Since his ordeal began, Grant has learned of other victims — specifically, about a warrant issued for Miller’s arrest in Idaho. 

“He traumatized an 8-year-old boy in Idaho,” Grant said. 

On Sept. 18, 2020, Avery Spencer Miller was found guilty of injuring a child — a misdemeanor — in Magistrate Court in Jerome County, Idaho, court papers show. He was sentenced to 180 days in jail. 

Grant wanted to help. 

“I ended up calling the prosecutor in Idaho — after we got a conviction — to let her know.” 

“I don’t know who the family is or the circumstances. I just know there was a little kid involved and you just need to let them know that Mr. Miller will no longer, ever, hurt another child ever again.” 

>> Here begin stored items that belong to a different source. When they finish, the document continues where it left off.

(** [uint8_t]: stores wrap modulo 2^8. *)
Definition to_uint8 (z : Z) : Z := z mod 256.

(** [uint16_t]: stores wrap modulo 2^16. *)
Definition to_uint16 (z : Z) : Z := z mod 65536.

(** [int] has 16 bits on AVR; avr-gcc wraps an operation that leaves
    the range to two's complement. *)
Definition to_int (z : Z) : Z := (z + 32768) mod 65536 - 32768.

Definition is_uint8 (z : Z) : Prop := 0 <= z < 256.

End Cint.
Import Cint.

(** ** Constants *)

(** [PB0] of <avr/io.h>: the sensor sits on bit 0 of port B. *)
Definition PB0 : Z := 0.
Definition THERM : Z := PB0.

(** [#define BIT_TRANSITIONS 40 + 2]: the macro has no parentheses; its
    only use is [counter < BIT_TRANSITIONS], where the text expands to
    [counter < 40 + 2]. *)
Definition BIT_TRANSITIONS : Z := 40 + 2.

Definition LONG_PULSE_LENGTH : Z := 28.

(** ** State *)

(** The two arrays of the program. *)
Inductive Array := Tries_b | Bits.

(** A store through an index past the end of an array.  C gives such a
    store no meaning; the model leaves the cells of the array as they
    are and records the store. *)
Inductive Fault := OutOfBounds (a : Array) (index : Z).

#[global] Instance Array_eq_dec : EqDecision Array.
Proof. solve_decision. Defined.
#[global] Instance Fault_eq_dec : EqDecision Fault.
Proof. solve_decision. Defined.

(** The line: [ln t] is the value of PINB at the [t]-th read of it. *)
Definition Line := nat -> Z.

(** [clock] counts the reads of PINB made so far; [tries_b] and
    [try_count] are the globals of the DEBUG build (DEBUG is 1);
    [faults] is the record of out-of-range stores. *)
Record Machine := mkMachine {
  clock : nat;
  tries_b : list Z;
  try_count : Z;
  faults : list Fault
}.

(** Globals are zero-initialised: [uint8_t tries_b[43]; uint8_t try_count = 0;] *)
Definition boot : Machine :=
  {| clock := 0%nat; tries_b := replicate 43 0; try_count := 0; faults := [] |}.

Record RHTresult := mkRHTresult {
  temperature : Z;
  humidity : Z;
  checksum : Z
}.

(** ** read_pin *)

(** [return (PINB & (1 << THERM)) ? 1 : 0;] *)
Definition read_pin (pinb : Z) : Z :=
  if Z.land pinb (Z.shiftl 1 THERM) =? 0 then 0 else 1.

(** ** next_bit *)

(** [while(read_pin() == 0) { }]: returns the clock after the read that
    saw the pin high. *)
Fixpoint wait_low (fuel : nat) (ln : Line) (t : nat) : option nat :=
  match fuel with
  | O => None
  | S fuel' =>
      if read_pin (ln t) =? 0 then wait_low fuel' ln (S t) else Some (S t)
  end.

(** [while(read_pin() == 1) { if(tries++ == 255) break; }]: [tries] is a
    [uint8_t]; the comparison sees the value before the increment. *)
Fixpoint count_high (fuel : nat) (ln : Line) (t : nat) (tries : Z)
  : option (Z * nat) :=
  match fuel with
  | O => None
  | S fuel' =>
      if read_pin (ln t) =? 1 then
        let tries' := to_uint8 (tries + 1) in
        if tries =? 255 then Some (tries', S t)
        else count_high fuel' ln (S t) tries'
      else Some (tries, S t)
  end.

(** [(tries > LONG_PULSE_LENGTH) ? 1 : 0] *)
Definition classify (tries : Z) : Z :=
  if tries >? LONG_PULSE_LENGTH then 1 else 0.

(** [tries_b[try_count] = tries; try_count++;]  Inside the buffer this
    is the store and the increment.  Past its end the store is
    recorded in [faults] and, in this definition, lands on neither
    global; [record_try_at] below takes the effect of such a store as
    a parameter, and what is proved about the debug globals after an
    overrun is proved for every such effect. *)
Definition record_try (tries : Z) (m : Machine) : Machine :=
  let i := Z.to_nat (try_count m) in
  {| clock := clock m;
     tries_b := <[i := tries]> (tries_b m);
     try_count := to_uint8 (try_count m + 1);
     faults := if decide (i < length (tries_b m))%nat then faults m
               else faults m ++ [OutOfBounds Tries_b (try_count m)] |}.

Definition set_clock (t : nat) (m : Machine) : Machine :=
  {| clock := t; tries_b := tries_b m; try_count := try_count m;
     faults := faults m |}.

(** The two spin loops of [next_bit]: the count of the pulse. *)
Definition sample_pulse (fuel : nat) (ln : Line) (t : nat) : option (Z * nat) :=
  t1 ← wait_low fuel ln t;
  count_high fuel ln t1 0.

(** [void next_bit(uint8_t *state)]: the value stored through [state]
    is returned. *)
Definition next_bit (fuel : nat) (ln : Line) (m : Machine) : option (Z * Machine) :=
  '(tries, t2) ← sample_pulse fuel ln (clock m);
  Some (classify tries, record_try tries (set_clock t2 m)).

(** ** read_therm *)

(** [bucket = counter >> 3;] with [uint8_t bucket]. *)
Definition bucket_of (counter : Z) : Z := to_uint8 (Z.shiftr counter 3).

(** [bits[bucket] = (bits[bucket] << 1) | state;] on the cells of [bits]. *)
Definition shift_in (counter state : Z) (bits : list Z) : list Z :=
  let i := Z.to_nat (bucket_of counter) in
  match bits !! i with
  | Some b => <[i := to_uint8 (Z.lor (Z.shiftl b 1) state)]> bits
  | None => bits
  end.

Definition add_fault (f : Fault) (m : Machine) : Machine :=
  {| clock := clock m; tries_b := tries_b m; try_count := try_count m;
     faults := faults m ++ [f] |}.

(** The same statement on the machine: a bucket past the end of [bits]
    is recorded. *)
Definition check_bucket (counter : Z) (bits : list Z) (m : Machine) : Machine :=
  if decide (Z.to_nat (bucket_of counter) < length bits)%nat then m
  else add_fault (OutOfBounds Bits (bucket_of counter)) m.

(** [for(int counter=0; counter < BIT_TRANSITIONS; counter++) { ... }];
    [gas] bounds the iterations, [fuel] the polls of each [next_bit]. *)
Fixpoint scan (gas fuel : nat) (ln : Line) (counter : Z) (bits : list Z)
  (state : Z) (m : Machine) : option (list Z * Z * Machine) :=
  if counter <? BIT_TRANSITIONS then
    match gas with
    | O => None
    | S gas' =>
        '(state', m1) ← next_bit fuel ln m;
        scan gas' fuel ln (counter + 1) (shift_in counter state' bits) state'
          (check_bucket counter bits m1)
    end
  else Some (bits, state, m).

“Because she may not have gotten justice for that child there but we got justice for him here,” he said. 

Recovery 

How are his own kids doing now? 

“They’re doing good,” Grant said. 

After several painful interviews with state police, court officials and state agencies, they emerged better for having talked about it. 

“Most parents, they don’t want to deal with the stuff we had to go through. I mean, we went through hell,” he said. 

Miller, meanwhile, remains in jail. 

According to Alyson Cummings, legal publications specialist for the Androscoggin County Superior Court in Maine: “Miller was convicted of several felony counts in May 2022. He is currently at the Androscoggin County Jail waiting for a sentencing date to be scheduled.”